Kemudian bersama kalangan mahasiswa dan anak muda yang kritis terlibat untuk memperjuangkan kebebasan sipil, melalui aksi-aksi di jalanan diperbagai kota dipulau Jawa.
Semua itu ia kerjakan dengan segala kerendahan hati, perjuangannya tidak didefinisakan dalam berbagai pretensi, tapi dengan sederhana seperti pernah ia katakan: "Saya tidak ingin disebut pahlawan karena berjasa memperjuangkan nasib rakyat kecil. Sungguh saya hanya bicara soal diri saya sendiri. Lihatlah saya tukang pelitur, istri buruh jahit, bapak tukang becak, mertua pedagang barang rongsokan, dan lingkungan saya semuanya melarat".(Wawancara Wiji Thukul: Jurnal Revitaliasi Sastra Pedalaman, 2 Nopember 1994)
Rakyat kecil yang bernama Wiji Thukul ini, melakukan semua itu dalam satu rezim otortiter yang bukan hanya tidak mengormati hak asasi manusia, bahkan dengan tersenyum dapat melakukan penangkapan sewenang-wenang, penghilangan secara paksa, bahkan samapai pembantaian. Wiji Thukul kenal betul dengan perilaku penguasa saat itu Wiji pernah ditangkap, menjadi korban kekerasan aparat keamanan. Mata kirinya buta akibat hantaman popor senapan ketika ia memimpin demonstrasi buruh pabrik Sritex pada tahun 1995.
Setelah meletus peristiwa berdarah yang lebih dikenal dengan peristiwa Sabtu Kelabu 27 Juli 1996, Wiji Thukul diburu oleh aparat. Karena lima hari sebelum meletusnya peristiwa tersebut, Partai Rakyat Demokratik PRD yang dijadikan "kambing hitam" oleh penguasa pada saat itu, dideklarasikan di YLBHI, tepatnya pada tanggal 22 Juli 1996. Thukul hadir dalam acara tersebut. Wiji Thukul harus melarikan diri dari pengejaran penguasa, bersembunyi , meninggalkan dua anak dan istrinya.

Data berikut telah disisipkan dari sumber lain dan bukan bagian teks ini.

(** * The runtime type algebra of [wandb/sdk/interface/dtypes.py]

    A shallow embedding of the descriptor classes ([Type] and its twelve
    registered subclasses), of [TypeRegistry], of the serialization helpers and
    of the union-resolution procedure, followed by the properties of the
    specification that were checked against them.

    Python values are an inductive type, exceptions are a result of the
    functions, and the calls that Python resolves at run time (a method looked
    up on an object, a function calling itself through the registry) go
    through a table of entry points that is unfolded a bounded number of
    times. *)

From Stdlib Require Import String Ascii List ZArith Bool Arith Lia DecimalString.
From Stdlib Require Import Sorted.
Import ListNotations.
Local Open Scope string_scope.
#[local] Set Warnings "-register-all".

(* ------------------------------------------------------------------------- *)
(** ** Values *)

(** The subclasses of [Type] that the module registers (lines 249-602). *)
Inductive WBClass : Set :=
| NeverType | AnyType | UnknownType | NoneType | StringType | NumberType
| BooleanType | ObjectType | ConstType | UnionType | ListType | DictType.

(** The classes a value can have: the built-in ones the module names, the
    metaclass [type] (the class of every class object), the descriptor
    classes, and any other class, known by its name only. *)
Inductive PyClass : Set :=
| cls_NoneType | cls_str | cls_int | cls_float | cls_bool
| cls_list | cls_tuple | cls_set | cls_frozenset | cls_dict
| cls_type
| cls_wb (c : WBClass)
| cls_other (qualname : string).

(** Python objects.  A float is the dyadic number [m * 2^e]; a set is listed
    in its iteration order; a dict has string keys (the keys of JSON objects
    and of [type_map]) and keeps its insertion order; an instance of a class
    without a model is its class name and its identity.  [PyWB c p] is an
    instance of the descriptor class [c] whose attribute [_params] is unset
    ([None]) or holds the dict [p]. *)
Inductive PyObj : Type :=
| PyNone
| PyStr (s : string)
| PyInt (z : Z)
| PyFloat (m e : Z)
| PyBool (b : bool)
| PyList (xs : list PyObj)
| PyTuple (xs : list PyObj)
| PySet (xs : list PyObj)
| PyFrozenset (xs : list PyObj)
| PyDict (items : list (string * PyObj))
| PyClassObj (c : PyClass)
| PyWB (c : WBClass) (_params : option (list (string * PyObj)))
| PyInstance (class_name : string) (id : nat).

Definition Dict : Type := list (string * PyObj).

(** A descriptor seen as [self]: its class and its [_params] attribute. *)
Record WBType : Type := mkType { __class__ : WBClass; _params : option Dict }.

Definition obj_of (t : WBType) : PyObj := PyWB (__class__ t) (_params t).
Coercion obj_of : WBType >-> PyObj.

(** [Type.name] of each subclass. *)
Definition name (c : WBClass) : string :=
  match c with
  | NeverType => "never" | AnyType => "any" | UnknownType => "unknown"
  | NoneType => "none" | StringType => "text" | NumberType => "number"
  | BooleanType => "boolean" | ObjectType => "object" | ConstType => "const"
  | UnionType => "union" | ListType => "list" | DictType => "dictionary"
  end.

(** [Type.types] of each subclass. *)
Definition types (c : WBClass) : list PyClass :=
  match c with
  | NoneType => [cls_NoneType]
  | StringType => [cls_str]
  | NumberType => [cls_int; cls_float]
  | BooleanType => [cls_bool]
  | ListType => [cls_list; cls_tuple; cls_set; cls_frozenset]
  | DictType => [cls_dict]
  | _ => []
  end.

Definition WBClass_eq_dec (a b : WBClass) : {a = b} + {a <> b}.
Proof. decide equality. Defined.

Definition PyClass_eq_dec (a b : PyClass) : {a = b} + {a <> b}.
Proof. decide equality; [apply WBClass_eq_dec | apply string_dec]. Defined.

Definition WBClass_eqb (a b : WBClass) : bool :=
  if WBClass_eq_dec a b then true else false.
(** * butterfly-ts: a shallow embedding of the client and its utilities

    The development follows the three source modules that carry logic:
    - [utils.ts]  : [getMediaUrl], [getRelated], [getCategoryChildrenIds];
    - [client.ts] : [Client] (constructor) and [Client.get];
    - [errors.ts] : the three error classes raised by [Client.get].

    Conventions of the embedding.
    - A JavaScript string is a [string]; only concatenation, [startsWith],
      [replace] with a string pattern and one anchored regular expression are
      used by the code, and they are modelled on the characters themselves.
    - A JavaScript number is a [Z]: identifiers, pixel widths and HTTP status
      codes are integers, and an integer is printed by a template literal in
      decimal notation.  [getMediaUrl], which only prints its numbers, is
      also embedded over an arbitrary type of numbers ([AnyNumber]).
    - [undefined]/[null] in an optional position is [None].
    - A [throw] is a value of a result type; effects of [Client.get] (the
      network call, the observation callback, the body read) are recorded in
      an explicit trace, in the order in which the code performs them. *)

From Stdlib Require Import ZArith List Bool Lia.
From Stdlib Require Import Strings.String Strings.Ascii Numbers.DecimalString.
From Stdlib Require Import Relations.Relation_Operators Relations.Operators_Properties.
Import ListNotations.

Set Warnings "-register-all".

Open Scope string_scope.
Open Scope Z_scope.

(* ================================================================== *)
(** * JavaScript runtime helpers *)

Module Js.

(** Template-literal rendering of a number value that is an integer below
    [10^21] in magnitude: the decimal digits, with a leading minus sign for
    a negative one.  Identifiers and status codes are such numbers; from
    [10^21] on the language prints an exponent, which this function does
    not, and a number with a fraction has no counterpart in [Z]. *)
Definition string_of_number (n : Z) : string :=
  NilZero.string_of_int (Z.to_int n).

(** A resource identifier is [string | number] in [types.ts]. *)
Inductive Id : Type :=
| IdNum (n : Z)
| IdStr (s : string).

(** Strict equality [===] on identifiers: never true across types. *)
Definition Id_eqb (a b : Id) : bool :=
  match a, b with
  | IdNum x, IdNum y => Z.eqb x y
  | IdStr x, IdStr y => String.eqb x y
  | _, _ => false
  end.

Definition string_of_Id (i : Id) : string :=
  match i with
  | IdNum n => string_of_number n
  | IdStr s => s
  end.

(** Truthiness of a [string | number]: [0] and the empty string are falsy. *)
Definition Id_truthy (i : Id) : bool :=
  match i with
  | IdNum n => negb (Z.eqb n 0)
  | IdStr s => negb (String.eqb s "")
  end.

Definition string_truthy (s : string) : bool := negb (String.eqb s "").

(** [s.startsWith(p)] *)
Definition startsWith (s p : string) : bool := String.prefix p s.

(** Drop the first [n] characters. *)
Fixpoint drop (n : nat) (s : string) : string :=
  match n, s with
  | O, _ => s
  | S n', String _ s' => drop n' s'
  | S _, EmptyString => EmptyString
  end.

(** [s.replace(pat, rep)] with a string pattern: only the first occurrence
    of [pat] is replaced ([rep] holds no [$] pattern here). *)
Fixpoint replace (pat rep s : string) : string :=
  if String.prefix pat s then rep ++ drop (String.length pat) s
  else match s with
       | EmptyString => EmptyString
       | String c s' => String c (replace pat rep s')
       end.

(** The replacement of every occurrence that the specification asks for
    ([s.replaceAll(pat, rep)]), for a non-empty pattern: a scan from left to
    right that resumes after each replaced occurrence.  [fuel] bounds the
    number of characters consumed; [String.length s] is always enough.  The
    code does not call it; it is here to be compared with [replace]. *)
Fixpoint replaceAll_fuel (fuel : nat) (pat rep s : string) : string :=
  match fuel with
  | O => s
  | S fuel' =>
      match s with
      | EmptyString => EmptyString
      | String c s' =>
          if String.prefix pat s
          then rep ++ replaceAll_fuel fuel' pat rep (drop (String.length pat) s)
          else String c (replaceAll_fuel fuel' pat rep s')
      end
  end.

Definition replaceAll (pat rep s : string) : string :=
  replaceAll_fuel (String.length s) pat rep s.

(** [s.includes(p)] *)
Fixpoint includes (s p : string) : bool :=
  String.prefix p s ||
  match s with
  | EmptyString => false
  | String _ s' => includes s' p
  end.

(** [s.replace(/\/$/, '')]: the pattern is anchored at the end of the input,
    so at most the last character is removed, and only when it is a slash. *)
Fixpoint strip_trailing_slash (s : string) : string :=
  match s with
  | EmptyString => EmptyString
  | String c s' =>
      match s' with
      | EmptyString => if Ascii.eqb c "/"%char then EmptyString else s
      | String _ _ => String c (strip_trailing_slash s')
      end
  end.

End Js.

(* ================================================================== *)
(** * utils.ts *)

Module Utils.
Import Js.

(** ** Media resources and [getMediaUrl] *)

Inductive MediaFormat := Fdefault | Fsource | Fthumb | Fsquare | Fcover | Fstories.
Inductive MediaExtension := Ejpg | Ewebp | Eavif | Epng | Emp4 | Emp3 | Egif.
Inductive VideoDefinition := Dhd | Dsd.
Inductive MediaType := Timage | Tvideo | Taudio.

Definition format_name (f : MediaFormat) : string :=
  match f with
  | Fdefault => "default" | Fsource => "source" | Fthumb => "thumb"
  | Fsquare => "square" | Fcover => "cover" | Fstories => "stories"
  end.

Definition ext_name (e : MediaExtension) : string :=
  match e with
  | Ejpg => "jpg" | Ewebp => "webp" | Eavif => "avif" | Epng => "png"
  | Emp4 => "mp4" | Emp3 => "mp3" | Egif => "gif"
  end.

Definition definition_name (d : VideoDefinition) : string :=
  match d with Dhd => "hd" | Dsd => "sd" end.

Definition type_name (t : MediaType) : string :=
  match t with Timage => "image" | Tvideo => "video" | Taudio => "audio" end.

Definition MediaFormat_eqb (a b : MediaFormat) : bool :=
  match a, b with
  | Fdefault, Fdefault | Fsource, Fsource | Fthumb, Fthumb
  | Fsquare, Fsquare | Fcover, Fcover | Fstories, Fstories => true
  | _, _ => false
  end.

(** [attributes.fingerprints]: one entry per format. *)
Record Fingerprints := mkFingerprints {
  fp_source : string;
  fp_default : string;
  fp_thumb : string;
  fp_square : string;
  fp_cover : string;
  fp_stories : string
}.

(** [fingerprints[format]] *)
Definition fingerprint_at (fps : Fingerprints) (f : MediaFormat) : string :=
  match f with
  | Fdefault => fp_default fps | Fsource => fp_source fps
  | Fthumb => fp_thumb fps | Fsquare => fp_square fps
  | Fcover => fp_cover fps | Fstories => fp_stories fps
  end.

(** The fields of a [Media] that [getMediaUrl] reads. *)
Record Media := mkMedia {
  media_id : Z;
  media_type : MediaType;
  mimetype : string;
  fingerprints : Fingerprints
}.

Record GetMediaUrlOptions := mkOptions {
  domain : string;
  media : Media;
  format : option MediaFormat;
  width : option Z;
  slug : option string;
  ext : option MediaExtension;
  definition : option VideoDefinition
}.

(** A synchronous call either returns or throws [new Error(message)]. *)
Inductive Result (A : Type) : Type :=
| Return (a : A)
| Throw (message : string).
Arguments Return {A} a.
Arguments Throw {A} message.

Definition is_playable_ext (e : option MediaExtension) : bool :=
  match e with Some Emp4 | Some Emp3 => true | _ => false end.

Definition is_gif_ext (e : option MediaExtension) : bool :=
  match e with Some Egif => true | _ => false end.

Definition is_video_or_audio (t : MediaType) : bool :=
  match t with Tvideo | Taudio => true | Timage => false end.

Definition is_default_or_source (f : MediaFormat) : bool :=
  match f with Fdefault | Fsource => true | _ => false end.

(** [`.${ext}`] inside the three messages; [ext] is present where it is used. *)
Definition ext_text (e : option MediaExtension) : string :=
  match e with Some x => ext_name x | None => "undefined" end.

(** [definition ?? width], rendered as the template literal renders it. *)
Definition size_text (d : option VideoDefinition) (w : option Z) : option string :=
  match d with
  | Some x => Some (definition_name x)
  | None => match w with
            | Some n => Some (string_of_number n)
            | None => None
            end
  end.

(** Sequencing of statements that may throw. *)
Definition bind {A B : Type} (r : Result A) (k : A -> Result B) : Result B :=
  match r with
  | Return a => k a
  | Throw m => Throw m
  end.

Notation "r ;; k" := (bind r (fun _ => k))
  (at level 61, right associativity).

(** [if (c) { throw new Error(m) }] *)
Definition throw_if (c : bool) (m : string) : Result unit :=
  if c then Throw m else Return tt.

Definition getMediaUrl (options : GetMediaUrlOptions) : Result string :=
  let domain := domain options in
  let media := media options in
  let format := match format options with Some f => f | None => Fdefault end in
  let width := width options in
  let slug := match slug options with Some s => s | None => "media" end in
  let ext := ext options in
  let definition := definition options in
  (if is_playable_ext ext then
     if is_video_or_audio (media_type media) then
       throw_if (negb (is_default_or_source format))
         ("[BTF-MEDIA] Format '" ++ format_name format ++ "' is not allowed for "
          ++ type_name (media_type media) ++ " with ext ." ++ ext_text ext
          ++ ". Use 'default' or 'source'.") ;;
       throw_if (match definition with None => true | Some _ => false end)
         ("[BTF-MEDIA] " ++ type_name (media_type media)
          ++ " requires 'definition' parameter for extension ." ++ ext_text ext)
     else
       Throw ("[BTF-MEDIA] Invalid media type (" ++ type_name (media_type media)
              ++ ") for extension ." ++ ext_text ext)
   else Return tt) ;;
  throw_if (String.eqb (mimetype media) "image/gif" && is_gif_ext ext
            && negb (MediaFormat_eqb format Fsource))
    "[BTF-MEDIA] GIF images must use 'source' format" ;;
  let fingerprint := fingerprint_at (fingerprints media) format in
  let extension := match ext with Some e => "." ++ ext_name e | None => "" end in
  match size_text definition width with
  | None =>
      Return (domain ++ "/v1/" ++ string_of_number (media_id media) ++ "-"
              ++ format_name format ++ "/" ++ fingerprint ++ "/" ++ slug ++ extension)
  | Some size =>
      Return (domain ++ "/v1/" ++ string_of_number (media_id media) ++ "-"
              ++ format_name format ++ "-" ++ size ++ "/" ++ fingerprint ++ "/"
              ++ slug ++ extension)
  end.

(** ** Related pointers and [getRelated] *)

(** [Related]: a pointer [{ id, type }]. *)
Record Related := mkRelated {
  rel_id : Id;
  rel_type : string
}.

(** [Resource]: the envelope [{ id, type, attributes, relationships }];
    [getRelated] reads [id] and [type] and returns the envelope itself, so
    the rest of it is kept as one opaque payload. *)
Record Resource (Payload : Type) := mkResource {
  res_id : Id;
  res_type : string;
  res_payload : Payload
}.
Arguments mkResource {Payload} _ _ _.
Arguments res_id {Payload} _.
Arguments res_type {Payload} _.
Arguments res_payload {Payload} _.

(** [resource.id === related.id && resource.type === related.type] *)
Definition matches {P : Type} (related : Related) (resource : Resource P) : bool :=
  Id_eqb (res_id resource) (rel_id related)
  && String.eqb (res_type resource) (rel_type related).

(** [Array.prototype.find] is [List.find]: the first element, in index
    order, on which the predicate holds, or [undefined]. *)
Definition getRelated {P : Type} (related : option Related)
    (included : list (Resource P)) : option (Resource P) :=
  match related with
  | None => None
  | Some related => List.find (matches related) included
  end.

Wiji sadar betul ia hidup dalam satu kenyataan dimana haknya yang asasi tidak dapat lagi dilindungi. Sampai saat ini nasib dan keberadaannya tidak diketahui. Wiji Thukul menambah daftar panjang dari orang hilang di negeri ini. Orang-orang yang dihilangkan secara paksa. Wiji Thukul telah menjadi korban kezaliman suatu kekuasaan yang tidak mengormati sesama manusia berikut hak-haknya. Wiji Thukul seorang martir yang dapat menjadi simbol kemenangan moral kemanusiaan.
Wiji Thukul sudah selayaknya mendapat penghargaan pertama dan utama, atas apa yang dilakukannya dalam penegakan dan perlindungan hak asasi manusia. Penghargaan ini juga menjadi lonceng peringatan bagi kita semua bahwa: menghilangkan secara paksa merupakan kejahatan yang sampai saat ini masih terus berlangsung. Lonceng yang mengingatkan bahwa kita semua berhutang kepada keluarga, sahabat dan kekasih dari orang-orang yang dihilangkan di negeri ini. Tentulah bahwa yang paling berhutang adalah negara terutama pemerintah.
Dyiah Sudjirah alias Sipon istri Thukul yang menerima penghargaan tersebut dengan didampingi kedua orang tua Wiji Thukul dan kedua anaknya yaitu, Fitri Nganti Wani dan Fajar merah, mengharapkan suaminya yang hilang sejak enam tahun lalu bisa kembali berkumpul di tengah-tengah keluarga. "Sipon juga berharap, penghargaan Yap Thiam Hien yang diberikan kepadanya mempunyai arti bagi kemajuan HAM di Indonesia. Sipon tidak ingin lagi nasib yang menimpa suaminya terjadi pada mereka yang memperjuangkan kemajuan Hak Asasi Manusia".
Sipon, penjahit yang tinggal di Kampung Jagalan Jebres, Solo, tidak mampu menahan haru. Dia nyaris pingsan dan roboh kepangkuan adik Wiji Thukul, Wahyu Susilo.Dalam sanbutannya Wahyu yang mewakili keluarga Thukul mengatakan, "Kini, sedikit demi sedikit, Wani dan Fajar tahu, bahwa ayahnya tidak bisa pulang karena memperjuangkan sebuah keyakinan. "Kami mungkin kehilangan Thukul, tapi kami tidak kehilangan semangat dan keyakinan yang diperjuangkan Thukul".